De rechtbank is hierover van oordeel dat volgens vaste rechtspraak de RWN limitatief bepaalt in welke gevallen het Nederlanderschap wordt verkregen, dan wel verloren. Dit betekent dat het Nederlanderschap niet kan worden verkregen en ook niet kan worden behouden door de werking van een algemeen beginsel van behoorlijk bestuur, zoals het vertrouwensbeginsel [3] en het evenredigheidsbeginsel. Deze beroepsgrond van eiser slaagt hierom al niet.
4.3.
Verder is de rechtbank van oordeel dat verweerder een deugdelijke Unierechtelijke evenredigheidsbeoordeling heeft gemaakt. Verweerder stelt terecht dat de evenredigheid moet worden beoordeeld naar het moment van het van rechtswege verliezen van het Nederlanderschap, en daarmee van het Unieburgerschap, met dien verstande dat niet alleen de gevolgen van het verlies van het Nederlanderschap die zich reeds op dat moment hadden gemanifesteerd dienen te worden betrokken, maar ook de gevolgen die op dat moment redelijkerwijs voorzienbaar waren.

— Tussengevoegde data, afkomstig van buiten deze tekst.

Fixpoint lsubst (skip : nat) (l : list ascii) : list ascii :=
  match l with
  | [] => []
  | c :: l' =>
      match skip with
      | S k => lsubst k l'
      | O => if decide (pat `prefix_of` l) then rep ++ lsubst (length pat - 1) l'
             else c :: lsubst 0 l'
      end
  end.

Lemma lsubst_skip k l : lsubst k l = lsubst 0 (drop k l).
Proof.
  revert l. induction k as [|k IH]; intros l; [by rewrite drop_0|].
  destruct l as [|c l]; [done|]. cbn. apply IH.
Qed.

Lemma lsubst_none l : (forall j, ~ occurs_at pat l j) -> lsubst 0 l = l.
Proof.
  induction l as [|c l IH]; intros Hn; [done|]. cbn [lsubst].
  rewrite decide_False by (rewrite <- occurs_at_0; apply Hn). f_equal.
  apply IH. intros j Hj. apply (Hn (S j)). by apply occurs_at_S.
Qed.

Lemma lsubst_found a b :
  pat <> [] -> (forall j, j < length a -> ~ occurs_at pat (a ++ pat ++ b) j) ->
  lsubst 0 (a ++ pat ++ b) = a ++ rep ++ lsubst 0 b.
Proof.
  intros Hp. induction a as [|c a IH]; intros Hn; cbn [app].
  - destruct pat as [|p pat'] eqn:E; [done|]. rewrite <- E in *. rewrite E at 1. cbn [app lsubst].
    rewrite decide_True by (rewrite E; by eexists). f_equal. rewrite lsubst_skip. f_equal.
    rewrite E. cbn [length]. replace (S (length pat') - 1) with (length pat') by lia.
    by rewrite drop_app_length.
  - cbn [lsubst]. rewrite decide_False by (rewrite <- occurs_at_0; apply (Hn 0); cbn; lia).
    f_equal. apply IH. intros j Hj Ho. apply (Hn (S j)); [cbn; lia|]. by apply occurs_at_S.
Qed.

Lemma lsubst_hit b : pat <> [] -> lsubst 0 (pat ++ b) = rep ++ lsubst 0 b.
Proof. intros Hp. apply (lsubst_found [] b Hp). cbn. lia. Qed.

Lemma lsubst_miss c l : ~ pat `prefix_of` (c :: l) -> lsubst 0 (c :: l) = c :: lsubst 0 l.
Proof. intros Hp. cbn [lsubst]. by rewrite decide_False. Qed.

Lemma lsubst_length : length rep = 1 -> forall k l, length (lsubst k l) <= length l.
Proof.
  intros Hr k l. revert k. induction l as [|c l IH]; intros k; [done|]. cbn [lsubst].
  destruct k as [|k]; [case_decide|].
  - rewrite length_app, Hr. cbn [length]. specialize (IH (length pat - 1)). lia.
  - cbn [length]. specialize (IH 0). lia.
  - cbn [length]. specialize (IH k). lia.
Qed.
End Subst.

Lemma replace_loop_spec fuel pat rep done l :
  chars pat <> [] -> size rep = 1 -> length l < fuel ->
  replace_loop fuel pat rep (str_of (done ++ l)) (length done)
  = Some (str_of (done ++ lsubst (chars pat) (chars rep) 0 l)).
Proof.
  intros Hp Hr. revert done l. induction fuel as [|fuel IH]; intros done l Hf; [lia|].
  cbn [replace_loop]. rewrite find_app. destruct (lfind (chars pat) l) as [i|] eqn:E; cbn.
  - apply lfind_Some in E as [Ho Hmin]. destruct (occurs_at_split _ _ _ Ho) as [b Hb].
    destruct Ho as [_ Hi]. assert (Hti : length (take i l) = i) by (rewrite length_take; lia).
    assert (Hlen : length b < length l).
    { rewrite Hb, !length_app. destruct (chars pat); [done|]. cbn. lia. }
    rewrite Hb at 2. rewrite lsubst_found; [|done|rewrite <- Hb, Hti; done].
    unfold replace. rewrite chars_str_of, take_app_add, Hb.
    replace (drop (length done + i + size pat) (done ++ take i l ++ chars pat ++ b)) with b.
    + rewrite take_app_len by done.
      specialize (IH (done ++ take i l ++ chars rep) b ltac:(lia)).
      rewrite !length_app, Hti, <- !app_assoc in IH. unfold size in Hr. rewrite Hr in IH.
      rewrite <- !app_assoc. by rewrite Nat.add_assoc in IH.
    + rewrite !app_assoc. symmetry. apply drop_app_len. unfold size.
      rewrite !length_app, Hti. lia.
  - by rewrite lsubst_none by (by apply lfind_None).
Qed.

(** The two loops always end within their fuel. *)
Lemma StringToString_subst word : word <> EMPTY_STRING ->
  StringToString_opt word =
  Some (str_of (lsubst (chars SPECIAL_ESCAPE) (chars SPECIAL) 0
                  (lsubst (chars SPACE_ESCAPE) (chars SPACE) 0 (chars word)))).
Proof.
  intros Hw. unfold StringToString_opt, str_eqb. rewrite bool_decide_eq_false_2 by done.
  pose proof (replace_loop_spec (S (size word)) SPACE_ESCAPE SPACE [] (chars word)
                ltac:(done) eq_refl ltac:(unfold size; lia)) as E1.
  cbn [app length] in E1. rewrite str_of_chars in E1. rewrite E1. cbn [mbind option_bind].
  apply (replace_loop_spec (S (size word)) SPECIAL_ESCAPE SPECIAL []); [done|done|].
  pose proof (lsubst_length (chars SPACE_ESCAPE) (chars SPACE) eq_refl 0 (chars word)) as H.
  apply Nat.lt_succ_r, H.
Qed.

(** The escaping that the decoder inverts: a caret is written as a caret in
    parentheses, a space as two carets. *)
Definition escape_char (c : ascii) : list ascii :=
  if bool_decide (c = "^"%char) then chars SPECIAL_ESCAPE
  else if bool_decide (c = " "%char) then chars SPACE_ESCAPE
  else [c].

Definition escape (s : string) : string := str_of (chars s ≫= escape_char).

(** After the first loop only the carets are still escaped. *)
Definition escape_caret (c : ascii) : list ascii :=
  if bool_decide (c = "^"%char) then chars SPECIAL_ESCAPE else [c].

Lemma prefix_cons_ne {A} (x y : A) k l : x <> y -> ~ (x :: k) `prefix_of` (y :: l).
Proof. intros Hne [r Hr]. by injection Hr. Qed.

Lemma unescape_space l :
  lsubst (chars SPACE_ESCAPE) (chars SPACE) 0 (l ≫= escape_char) = l ≫= escape_caret.
Proof.
  induction l as [|c l IH]; [done|]. cbn [mbind list_bind].
  unfold escape_char at 1, escape_caret at 1.
  case_bool_decide as Hc; [|case_bool_decide as Hs].
  - change (chars SPECIAL_ESCAPE ++ ?r) with ("(" :: "^" :: ")" :: r)%char.
    rewrite !lsubst_miss, IH; [done| | |]; intros [r Hr]; by injection Hr.
  - subst c. by rewrite lsubst_hit, IH.
  - cbn [app]. rewrite lsubst_miss, IH by (by apply prefix_cons_ne). done.
Qed.

Lemma head_caret l : head (l ≫= escape_caret) <> Some "^"%char.
Proof.
  destruct l as [|c l]; [done|]. cbn. unfold escape_caret. case_bool_decide; cbn; congruence.
Qed.

Lemma unescape_special l :
  lsubst (chars SPECIAL_ESCAPE) (chars SPECIAL) 0 (l ≫= escape_caret) = l.
Proof.
  induction l as [|c l IH]; [done|]. cbn [mbind list_bind]. unfold escape_caret at 1.
  case_bool_decide as Hc.
  - subst c. by rewrite lsubst_hit, IH.
  - cbn [app]. rewrite lsubst_miss, IH; [done|].
    intros [r Hr]. cbn in Hr. injection Hr as _ Hr.
    apply (head_caret l). refine (eq_trans (f_equal head Hr) _). done.
Qed.

Lemma escape_not_empty_string s : escape s <> EMPTY_STRING.
Proof.
  intros E. apply (f_equal chars) in E. unfold escape in E. rewrite chars_str_of in E.
  destruct (chars s) as [|c l]; [done|]. cbn in E. unfold escape_char in E.
  repeat case_bool_decide; cbn in E; simplify_eq.
Qed.

Lemma StringToString_escape_aux s : StringToString_opt (escape s) = Some s.
Proof.
  rewrite StringToString_subst by apply escape_not_empty_string.
  unfold escape. rewrite chars_str_of, unescape_space, unescape_special. by rewrite str_of_chars.
Qed.

(** The unescaping of query words terminates on every word and inverts the
    escaping of carets and spaces, whatever string was escaped. *)
Lemma StringToString_escape :
  (forall word, is_Some (StringToString_opt word)) /\
  (forall s, StringToString (escape s) = s).
Proof.
  split.
  - intros word. destruct (decide (word = EMPTY_STRING)) as [->|Hw]; [done|].
    rewrite StringToString_subst by done. done.
  - intros s. unfold StringToString. by rewrite StringToString_escape_aux.
Qed.

Section Model.
Context (double : Type) (StringToDouble : string -> double).
Context (GetUuidByNetworkId : string -> string).

Inductive FieldValue : Type :=
| VInt (z : option Z)
| VLong (z : option Z)
| VDouble (d : double)
| VBool (b : bool)
| VString (s : string).

Inductive FieldValues : Type :=
| VInts (l : list (option Z))
| VLongs (l : list (option Z))
| VDoubles (l : list double)
| VStrings (l : list string).

Inductive Compare : Type :=
| EqualTo | NotEqualTo | GreaterThan | LessThan | GreaterThanOrEqualTo | LessThanOrEqualTo.

(** The calls on [DistributedDB::Query]. *)
Inductive Call : Type :=
| CCompare (op : Compare) (field : string) (v : FieldValue)
| CIsNull (field : string)
| CIsNotNull (field : string)
| CIn (field : string) (vs : FieldValues)
| CNotIn (field : string) (vs : FieldValues)
| CLike (field v : string)
| CNotLike (field v : string)
| CAnd
| COr
| COrderBy (field : string) (isAsc : bool)
| COrderByWriteTime (isAsc : bool)
| CLimit (number offset : option Z)
| CBeginGroup
| CEndGroup
| CPrefixKey (key : string)
| CInKeys (keys : gset string)
| CSuggestIndex (index : string).

(** The read pointer, the query built so far and the two static members. *)
Record Ctx := mkCtx {
  pointer : nat;
  dbQuery : list Call;
  deviceId_ : string;
  hasPrefixKey_ : bool
}.

Definition advance (n : nat) (c : Call) (s : Ctx) : Ctx :=
  mkCtx (pointer s + n) (dbQuery s ++ [c]) (deviceId_ s) (hasPrefixKey_ s).

Definition Handler := list string -> nat -> Ctx -> outcome Ctx.

(** The six comparison handlers differ in the builder method they call and in
    whether they accept a boolean value. *)
Definition HandleCompare (op : Compare) (withBool : bool) : Handler := fun words end_ s =>
  if end_ <? pointer s + 3 then Failed
  else
    let* fieldType := at_ words (pointer s + 1) in
    let* fieldName := at_ words (pointer s + 2) in
    let* fieldValue := at_ words (pointer s + 3) in
    let call v := Done (advance 4 (CCompare op (StringToString fieldName) v) s) in
    if fieldType =s? TYPE_INTEGER then call (VInt (StringToInt fieldValue))
    else if fieldType =s? TYPE_LONG then call (VLong (StringToLong fieldValue))
    else if fieldType =s? TYPE_DOUBLE then call (VDouble (StringToDouble fieldValue))
    else if withBool && (fieldType =s? TYPE_BOOLEAN) then call (VBool (StringToBoolean fieldValue))
    else if fieldType =s? TYPE_STRING then call (VString (StringToString fieldValue))
    else Failed.

(* @src service/kvdb/query_helper.cpp 181-206 QueryHelper::HandleEqualTo *)
Definition HandleEqualTo : Handler := HandleCompare EqualTo true.
(* @src service/kvdb/query_helper.cpp 208-233 QueryHelper::HandleNotEqualTo *)
Definition HandleNotEqualTo : Handler := HandleCompare NotEqualTo true.
(* @src service/kvdb/query_helper.cpp 235-258 QueryHelper::HandleGreaterThan *)
Definition HandleGreaterThan : Handler := HandleCompare GreaterThan false.
(* @src service/kvdb/query_helper.cpp 260-283 QueryHelper::HandleLessThan *)
Definition HandleLessThan : Handler := HandleCompare LessThan false.
(* @src service/kvdb/query_helper.cpp 285-309 QueryHelper::HandleGreaterThanOrEqualTo *)
Definition HandleGreaterThanOrEqualTo : Handler := HandleCompare GreaterThanOrEqualTo false.
(* @src service/kvdb/query_helper.cpp 311-335 QueryHelper::HandleLessThanOrEqualTo *)
Definition HandleLessThanOrEqualTo : Handler := HandleCompare LessThanOrEqualTo false.

(** Handlers of a keyword followed by one word. *)
Definition HandleOne (mk : string -> Call) : Handler := fun words end_ s =>
  if end_ <? pointer s + 1 then Failed
  else
    let* w := at_ words (pointer s + 1) in
    Done (advance 2 (mk w) s).

(* @src service/kvdb/query_helper.cpp 337-347 QueryHelper::HandleIsNull *)
Definition HandleIsNull : Handler := HandleOne (fun w => CIsNull (StringToString w)).
(* @src service/kvdb/query_helper.cpp 349-359 QueryHelper::HandleIsNotNull *)
Definition HandleIsNotNull : Handler := HandleOne (fun w => CIsNotNull (StringToString w)).
(* @src service/kvdb/query_helper.cpp 473-483 QueryHelper::HandleOrderByAsc *)
Definition HandleOrderByAsc : Handler := HandleOne (fun w => COrderBy (StringToString w) true).
(* @src service/kvdb/query_helper.cpp 485-495 QueryHelper::HandleOrderByDesc *)
Definition HandleOrderByDesc : Handler := HandleOne (fun w => COrderBy (StringToString w) false).
(* @src service/kvdb/query_helper.cpp 497-508 QueryHelper::HandleOrderByWriteTime *)
Definition HandleOrderByWriteTime : Handler := HandleOne (fun w => COrderByWriteTime (w =s? IS_ASC)).
(* @src service/kvdb/query_helper.cpp 576-586 QueryHelper::HandleSetSuggestIndex *)
Definition HandleSetSuggestIndex : Handler := HandleOne (fun w => CSuggestIndex (StringToString w)).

Door eiser is niet gesteld dat hij ten tijde van het verlies van zijn Nederlanderschap (1 april 2013) substantieel gebruik maakte van het recht van vrij verkeer en verblijf in de Europese Unie. Sterker nog, volgens het verslag van de hoorzitting in bezwaar is namens eiser gezegd dat hij in 2013 geen concrete plannen had om naar Nederland te gaan. Dat eiser ten tijde van de aanvraag in 2018 overwoog om zich in Nederland te gaan vestigen, is een omstandigheid waarvan niet is gebleken dat die op 1 april 2013 redelijkerwijs voorzienbaar was.
4.4.
Voor zover eiser met zijn stellingen over zijn band met Nederland een beroep heeft willen doen op het recht op privéleven, gezins- en/of familieleven, stelt de rechtbank vast dat eiser dit niet heeft onderbouwd en niet heeft geconcretiseerd. Dat de drie zonen van eiser Nederlander zijn en dat de (directe) familie van eiser in Nederland woont of gaat wonen, zoals namens eiser betoogd tijdens genoemde hoorzitting, is hiervoor onvoldoende. Ook heeft eiser niet gemotiveerd waarom de gestelde gevolgen voor zijn in 2003 geboren dochter van het verlies van eisers Nederlanderschap, voor de behandeling van dit beroep relevant zijn.
5. Het beroep is daarom ongegrond.
6. Voor een proceskostenveroordeling bestaat geen aanleiding.

Beslissing

De rechtbank verklaart het beroep ongegrond.
Deze uitspraak is gedaan door mr. M. van Nooijen, rechter, in aanwezigheid van mr. G.A. Verhoeven, griffier. De uitspraak is uitgesproken in het openbaar op 25 oktober 2021.
griffier
rechter
Een afschrift van deze uitspraak is verzonden aan partijen op:

Bent u het niet eens met deze uitspraak?

Als u het niet eens bent met deze uitspraak, kunt u een brief sturen naar de Afdeling bestuursrechtspraak van de Raad van State waarin u uitlegt waarom u het er niet mee eens bent. Dit heet een beroepschrift. U moet dit beroepschrift indienen binnen 6 weken na de dag waarop deze uitspraak is verzonden. U ziet deze datum hierboven.

Voetnoten

1.Arrest Tjebbes van het Hof van Justitie van de Europese Unie van 12 maart 2019, ECLI:EU:C:2019:189.
2.De uitspraak van de Afdeling bestuursrechtspraak van de Raad van State, ECLI:NL:RVS:2020:423.
3.Het arrest van de Hoge Raad van 19 december 2003, ECLI:NL:HR:2003:AL8544.